Records drawn from a dataset
____________

(** ** What other threads can tell apart *)

(** The two stores differ only in the file, the audit rows and neutral calls *)
Record eqv (st st' : store) : Prop := {
  ev_table : st_table st' = st_table st;
  ev_heap : st_heap st' = st_heap st;
  ev_inflight : st_inflight st' = st_inflight st;
  ev_creating : st_creating st' = st_creating st;
  ev_accounts : st_accounts st' = st_accounts st;
  ev_fresh : st_fresh st' = st_fresh st;
  ev_threads : st_threads st' = st_threads st;
  ev_evidence : ∀ n, evidence_of (st_log st') n = evidence_of (st_log st) n;
  ev_left : ∀ n, leftover (st_log st) n = false → leftover (st_log st') n = false;
  ev_safe : log_safe (st_log st) → log_safe (st_log st');
}.

Lemma eqv_refl st : eqv st st.
Proof. by split. Qed.

Lemma eqv_trans st1 st2 st3 : eqv st1 st2 → eqv st2 st3 → eqv st1 st3.
Proof. intros [] []. split; try congruence; auto. Qed.

#[export] Hint Resolve eqv_refl : qd.

(** A neutral computation *)
Definition quiet {A} (m : M A) : Prop := ∀ w st, eqv st (m w st).1.

Lemma quiet_run {A} (m : M A) w st st' r : quiet m → m w st = (st', r) → eqv st st'.
Proof. intros Hm Heq. specialize (Hm w st). by rewrite Heq in Hm. Qed.

Lemma quiet_ret {A} (a : A) : quiet (mret a).
Proof. intros w st. apply eqv_refl. Qed.
Lemma quiet_raise {A} e : quiet (raise e : M A).
Proof. intros w st. apply eqv_refl. Qed.
Lemma quiet_gets {A} (f : store → A) : quiet (gets f).
Proof. intros w st. apply eqv_refl. Qed.
Lemma quiet_ask {A} (f : world → A) : quiet (ask f).
Proof. intros w st. apply eqv_refl. Qed.
Lemma quiet_bind {A B} (m : M A) (f : A → M B) : quiet m → (∀ a, quiet (f a)) → quiet (m ≫= f).
Proof.
  intros Hm Hf w st. unfold mbind, M_bind. specialize (Hm w st). destruct (m w st) as [st1 [a|e]]; [|done].
  eapply eqv_trans; [exact Hm|apply Hf].
Qed.
Lemma quiet_attempt {A} (m : M A) : quiet m → quiet (attempt m).
Proof. intros Hm w st. unfold attempt. specialize (Hm w st). by destruct (m w st). Qed.
Lemma quiet_ops o : neutral o = true → quiet (ops o).
Proof.
  intros Ho w st. unfold ops. split; try done.
  - intros n. simpl. by apply neutral_event.
  - intros n. apply leftover_kept. intros k ->. done.
  - pose proof (neutral_needs o Ho) as Hn. simpl. rewrite Hn, needs_none by done. by intros ?; split_and!.
Qed.

#[export] Hint Resolve quiet_ret quiet_raise quiet_gets quiet_ask : qd.

(** Decide quietness by the shape of the computation *)
Ltac quiet_go :=
  repeat first
    [ apply quiet_ops; reflexivity
    | apply quiet_ret | apply quiet_raise | apply quiet_gets | apply quiet_ask
    | apply quiet_bind; [|intros ?]
    | apply quiet_attempt
    | case_match ].

Lemma quiet_ops_ o : neutral o = true → quiet (ops_ o).
Proof. intros Ho. unfold ops_. apply quiet_bind; [by apply quiet_ops|]. intros _. apply quiet_ret. Qed.
Lemma quiet_best_effort o : neutral o = true → quiet (best_effort o).
Proof. intros Ho. unfold best_effort. apply quiet_bind; [by apply quiet_attempt, quiet_ops_|]. intros _. apply quiet_ret. Qed.
Lemma quiet_ops_bool o : neutral o = true → quiet (ops_bool o).
Proof. intros Ho. unfold ops_bool. apply quiet_bind; [by apply quiet_ops|]. intros a. destruct a; quiet_go. Qed.
Lemma quiet_ops_text o : neutral o = true → quiet (ops_text o).
Proof. intros Ho. unfold ops_text. apply quiet_bind; [by apply quiet_ops|]. intros a. destruct a; quiet_go. Qed.
Lemma quiet_ops_pids o : neutral o = true → quiet (ops_pids o).
Proof. intros Ho. unfold ops_pids. apply quiet_bind; [by apply quiet_ops|]. intros a. destruct a; quiet_go. Qed.
Lemma quiet_ops_names o : neutral o = true → quiet (ops_names o).
Proof. intros Ho. unfold ops_names. apply quiet_bind; [by apply quiet_ops|]. intros a. destruct a; quiet_go. Qed.
Lemma quiet_ops_uids o : neutral o = true → quiet (ops_uids o).
Proof. intros Ho. unfold ops_uids. apply quiet_bind; [by apply quiet_ops|]. intros a. destruct a; quiet_go. Qed.

Lemma eqv_disk st d : eqv st (set_disk d st).
Proof. by split. Qed.
Lemma eqv_audit st a : eqv st (set_audit a st).
Proof. by split. Qed.

Lemma quiet_save : quiet save.
Proof. unfold save. apply quiet_bind; [by apply quiet_ops_|]. intros _ w st. apply eqv_disk. Qed.
Lemma quiet_emit n what : quiet (emit_change n what).
Proof. by apply quiet_best_effort. Qed.
Lemma quiet_obj o : quiet (obj o).
Proof. unfold obj. quiet_go. Qed.
Lemma quiet_get n : quiet (get n).
Proof. unfold get. quiet_go. Qed.
Lemma quiet_await n : quiet (await_inflight_locked n).
Proof. unfold await_inflight_locked. apply quiet_bind; [apply quiet_get|]. intros o. quiet_go. Qed.
Lemma quiet_profile : quiet require_tier3s_profile.
Proof. unfold require_tier3s_profile. apply quiet_bind; [by apply quiet_ops_text|]. intros p. quiet_go. Qed.

Lemma quiet_audit a n r : quiet (audit_end a n r).
Proof.
  assert (∀ d why, quiet (audit_record a n d why)) as Hrec.
  { intros d why. unfold audit_record. apply quiet_bind; [by apply quiet_attempt, quiet_ops_|].
    intros x. destruct (is_ok x); [|apply quiet_ret]. intros w st. apply eqv_audit. }
  unfold audit_end. destruct r as [s|e]; [destruct a; auto using quiet_ret|].
  destruct (audit_decision a e); auto using quiet_ret.
Qed.

(** ** The primitives *)

Lemma set_heap_eqv st st' h : eqv st st' → eqv (set_heap h st) (set_heap h st').
Proof. intros []. by split. Qed.
Lemma set_inflight_eqv st st' i : eqv st st' → eqv (set_inflight i st) (set_inflight i st').
Proof. intros []. by split. Qed.
Lemma set_table_eqv st st' t : eqv st st' → eqv (set_table t st) (set_table t st').
Proof. intros []. by split. Qed.
Lemma set_accounts_eqv st st' a : eqv st st' → eqv (set_accounts a st) (set_accounts a st').
Proof. intros []. by split. Qed.
Lemma set_creating_eqv st st' c : eqv st st' → eqv (set_creating c st) (set_creating c st').
Proof. intros []. by split. Qed.
Lemma set_threads_eqv st st' t : eqv st st' → eqv (set_threads t st) (set_threads t st').
Proof. intros []. by split. Qed.

Lemma obj_inv o w st st' r :
  obj o w st = (st', r) → st' = st ∧ ((∃ s, r = Ok s ∧ st_heap st !! o = Some s) ∨ (∃ e, r = Err e ∧ st_heap st !! o = None)).
Proof.
  unfold obj. intros H. repeat run_step. destruct (st_heap st !! o) eqn:Ho; run_step; eauto.
Qed.

Lemma get_inv n w st st' r :
  get n w st = (st', r) →
  st' = st ∧ ((∃ o, r = Ok o ∧ od_get (st_table st) n = Some o) ∨ (∃ e, r = Err e ∧ od_get (st_table st) n = None)).
Proof.
  unfold get. intros H. repeat run_step. destruct (od_get (st_table st) n) eqn:Ho; run_step; eauto.
Qed.

Lemma await_inv n w st st' r :
  await_inflight_locked n w st = (st', r) →
  st' = st ∧ ((∃ o, r = Ok o ∧ od_get (st_table st) n = Some o ∧ st_inflight st !! n = None) ∨ ∃ e, r = Err e).
Proof.
  unfold await_inflight_locked. intros H. run_step.
  - apply get_inv in H as [-> _]. eauto.
  - match goal with H : get _ _ _ = _ |- _ => apply get_inv in H as [-> [(o & [= ->] & Ho)|(e & ? & _)]]; [|done] end.
    repeat run_step. destruct (st_inflight st !! n) eqn:Hi; run_step; eauto 10.
Qed.

(** The object after an accepted change of state, and after a forced one whose save failed *)
Record kept (s s' : Silo) : Prop := {
  kp_name : si_name s' = si_name s;
  kp_uid : si_uid s' = si_uid s;
  kp_kind : si_kind s' = si_kind s;
  kp_gen : si_generation s ≤ si_generation s';
}.
Definition bumped (new : State) (s s' : Silo) : Prop :=
  kept s s' ∧ si_state s' = new ∧ si_generation s' = S (si_generation s).
Definition forced (new : State) (s s' : Silo) : Prop :=
  kept s s' ∧ si_state s' = new ∧ si_generation s' = si_generation s.

Definition invalidated (now mono : Z) (s : Silo) : Silo :=
  with_observed ("unknown", "lifecycle operation changed; observation pending") now mono
    (with_generation (S (si_generation s)) (si_start_unresolved s && negb (bool_decide (si_state s = STOPPED))) s).

Lemma invalidate_run o w st :
  invalidate_observation o w st = (set_heap (alter (invalidated (w_now w) (w_mono w)) o (st_heap st)) st, Ok tt).
Proof. done. Qed.

Lemma invalidate_inv o w st st' r :
  invalidate_observation o w st = (st', r) →
  st' = set_heap (alter (invalidated (w_now w) (w_mono w)) o (st_heap st)) st ∧ r = Ok tt.
Proof. rewrite invalidate_run. by intros [= <- <-]. Qed.

Lemma best_effort_inv o w st st' r :
  neutral o = true → best_effort o w st = (st', r) → r = Ok tt ∧ eqv st st'.
Proof.
  intros Ho H. split; [unfold best_effort in H; by repeat run_step|]. by eapply quiet_run, H; apply quiet_best_effort.
Qed.

Lemma emit_inv n what w st st' r : emit_change n what w st = (st', r) → r = Ok tt ∧ eqv st st'.
Proof. by apply best_effort_inv. Qed.

Lemma alter_insert_same {A} (f : A → A) (m : gmap nat A) o a : m !! o = Some a → alter f o m = <[o := f a]> m.
Proof. intros Ho. apply map_eq. intros i. destruct (decide (o = i)) as [<-|]; simplify_map_eq; done. Qed.

Lemma with_state_back s new now : with_state (si_state s) (si_last_change s) (with_state new now s) = s.
Proof. by destruct s. Qed.

Lemma set_heap_id st : set_heap (st_heap st) st = st.
Proof. by destruct st. Qed.

(** [_transition]: accepted and saved, or refused, or rolled back *)
Lemma transition_inv o new w st st' r s :
  st_heap st !! o = Some s → transition o new w st = (st', r) →
  (r = Ok tt ∧ new ∈ STATE_TRANSITIONS (si_state s) ∧
     ∃ s', bumped new s s' ∧ eqv (set_heap (<[o := s']> (st_heap st)) st) st') ∨
  (∃ e, r = Err e ∧ eqv st st').
Proof.
  intros Ho. unfold transition. intros H. run_step; [apply obj_inv in H as [-> _]; eauto with qd|].
  match goal with H : obj _ _ _ = _ |- _ => apply obj_inv in H as [-> [(x' & [= ->] & Hx)|(? & ? & _)]]; [|done] end.
  rewrite Ho in Hx. injection Hx as <-.
  case_bool_decide as Hnew; cbn [negb] in H; [|run_step; eauto with qd].
  repeat run_step. match goal with H : save _ _ = (_, ?x) |- _ => rename H into Hs, x into r' end.
  apply (quiet_run _ _ _ _ _ quiet_save) in Hs. rewrite (alter_insert_same _ _ _ s) in Hs by done.
  destruct r' as [[]|e].
  - left. repeat run_step; [by apply invalidate_inv in H as [_ ?]|].
    match goal with H : invalidate_observation _ _ _ = _ |- _ => apply invalidate_inv in H as [-> _] end.
    apply emit_inv in H as [-> Hem]. rewrite (ev_heap _ _ Hs) in Hem. cbn [st_heap set_heap] in Hem.
    rewrite (alter_insert_same _ _ _ (with_state new (w_now w) s)), insert_insert_eq in Hem by (by rewrite lookup_insert_eq).
    split; [done|]. split; [done|]. eexists (invalidated (w_now w) (w_mono w) (with_state new (w_now w) s)).
    split; [by repeat split; simpl; auto|].
    eapply eqv_trans; [|exact Hem]. apply (set_heap_eqv _ _ (<[o := invalidated (w_now w) (w_mono w) (with_state new (w_now w) s)]> (st_heap st))) in Hs.
    exact Hs.
  - right. repeat run_step. eexists. split; [done|].
    rewrite (ev_heap _ _ Hs). cbn [st_heap set_heap].
    rewrite (alter_insert_same _ _ _ (with_state new (w_now w) s)), insert_insert_eq, with_state_back, insert_id by (done || by rewrite lookup_insert_eq).
    apply (set_heap_eqv _ _ (st_heap st)) in Hs. cbn [st_heap set_heap] in Hs.
    eapply eqv_trans; [|exact Hs]. by destruct st.
Qed.

(** [_force_state]: saved, or changed in memory only *)
Lemma force_inv o new w st st' r s :
  st_heap st !! o = Some s → force_state o new w st = (st', r) →
  ∃ s', eqv (set_heap (<[o := s']> (st_heap st)) st) st' ∧
        ((r = Ok tt ∧ bumped new s s') ∨ (∃ e, r = Err e ∧ forced new s s')).
Proof.
  intros Ho. unfold force_state. intros H. run_step.
  { apply obj_inv in H as [-> [(? & ? & _)|(? & _ & ?)]]; [done|congruence]. }
  match goal with H : obj _ _ _ = _ |- _ => apply obj_inv in H as [-> [(x' & [= ->] & Hx)|(? & ? & _)]]; [|done] end.
  rewrite Ho in Hx. injection Hx as <-. repeat run_step.
  - apply (quiet_run _ _ _ _ _ quiet_save) in H. rewrite (alter_insert_same _ _ _ s) in H by done.
    eexists. split; [exact H|]. right. eexists. split; [done|]. by repeat split; simpl; auto.
  - by apply invalidate_inv in H as [_ ?].
  - match goal with H : invalidate_observation _ _ _ = _ |- _ => apply invalidate_inv in H as [-> _] end.
    match goal with H : save _ _ = _ |- _ => apply (quiet_run _ _ _ _ _ quiet_save) in H; rename H into Hs end.
    apply emit_inv in H as [-> Hem]. rewrite (ev_heap _ _ Hs) in Hem. cbn [st_heap set_heap] in Hs, Hem.
    rewrite (alter_insert_same _ _ _ s) in Hs, Hem by done.
    rewrite (alter_insert_same _ _ _ (with_state new (w_now w) s)), insert_insert_eq in Hem by (by rewrite lookup_insert_eq).
    eexists. split; [eapply eqv_trans; [|exact Hem]; exact (set_heap_eqv _ _ _ Hs)|].
    left. split; [done|]. by repeat split; simpl; auto.
Qed.

Lemma claim_inv n w st st' r :
  claim_stop_inflight n w st = (st', r) →
  r = Ok (st_fresh st) ∧
  st' = set_inflight (<[n := st_fresh st]> (st_inflight st)) (set_fresh (S (st_fresh st)) st).
Proof. unfold claim_stop_inflight. intros H. by repeat run_step. Qed.

Lemma clear_inv n c w st st' r :
  clear_stop_inflight n c w st = (st', r) →
  r = Ok tt ∧ st' = if bool_decide (st_inflight st !! n = Some c) then set_inflight (delete n (st_inflight st)) st else st.
Proof. unfold clear_stop_inflight. intros H. by repeat run_step. Qed.

Lemma set_fresh_eqv st st' k : eqv st st' → eqv (set_fresh k st) (set_fresh k st').
Proof. intros []. by split. Qed.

____________

• **Directions**
Please make an exact copy of the lines above from the line with "(** A neutral computation *)" through the line with "Proof. intros Ho. unfold ops_bool.", both ends included.

• **Result of this task**
(** A neutral computation *)
Definition quiet {A} (m : M A) : Prop := ∀ w st, eqv st (m w st).1.

Lemma quiet_run {A} (m : M A) w st st' r : quiet m → m w st = (st', r) → eqv st st'.
Proof. intros Hm Heq. specialize (Hm w st). by rewrite Heq in Hm. Qed.

Lemma quiet_ret {A} (a : A) : quiet (mret a).
Proof. intros w st. apply eqv_refl. Qed.
Lemma quiet_raise {A} e : quiet (raise e : M A).
Proof. intros w st. apply eqv_refl. Qed.
Lemma quiet_gets {A} (f : store → A) : quiet (gets f).
Proof. intros w st. apply eqv_refl. Qed.
Lemma quiet_ask {A} (f : world → A) : quiet (ask f).
Proof. intros w st. apply eqv_refl. Qed.
Lemma quiet_bind {A B} (m : M A) (f : A → M B) : quiet m → (∀ a, quiet (f a)) → quiet (m ≫= f).
Proof.
  intros Hm Hf w st. unfold mbind, M_bind. specialize (Hm w st). destruct (m w st) as [st1 [a|e]]; [|done].
  eapply eqv_trans; [exact Hm|apply Hf].
Qed.
Lemma quiet_attempt {A} (m : M A) : quiet m → quiet (attempt m).
Proof. intros Hm w st. unfold attempt. specialize (Hm w st). by destruct (m w st). Qed.
Lemma quiet_ops o : neutral o = true → quiet (ops o).
Proof.
  intros Ho w st. unfold ops. split; try done.
  - intros n. simpl. by apply neutral_event.
  - intros n. apply leftover_kept. intros k ->. done.
  - pose proof (neutral_needs o Ho) as Hn. simpl. rewrite Hn, needs_none by done. by intros ?; split_and!.
Qed.

#[export] Hint Resolve quiet_ret quiet_raise quiet_gets quiet_ask : qd.

(** Decide quietness by the shape of the computation *)
Ltac quiet_go :=
  repeat first
    [ apply quiet_ops; reflexivity
    | apply quiet_ret | apply quiet_raise | apply quiet_gets | apply quiet_ask
    | apply quiet_bind; [|intros ?]
    | apply quiet_attempt
    | case_match ].

Lemma quiet_ops_ o : neutral o = true → quiet (ops_ o).
Proof. intros Ho. unfold ops_. apply quiet_bind; [by apply quiet_ops|]. intros _. apply quiet_ret. Qed.
Lemma quiet_best_effort o : neutral o = true → quiet (best_effort o).
Proof. intros Ho. unfold best_effort. apply quiet_bind; [by apply quiet_attempt, quiet_ops_|]. intros _. apply quiet_ret. Qed.
Lemma quiet_ops_bool o : neutral o = true → quiet (ops_bool o).
Proof. intros Ho. unfold ops_bool. apply quiet_bind; [by apply quiet_ops|]. intros a. destruct a; quiet_go. Qed.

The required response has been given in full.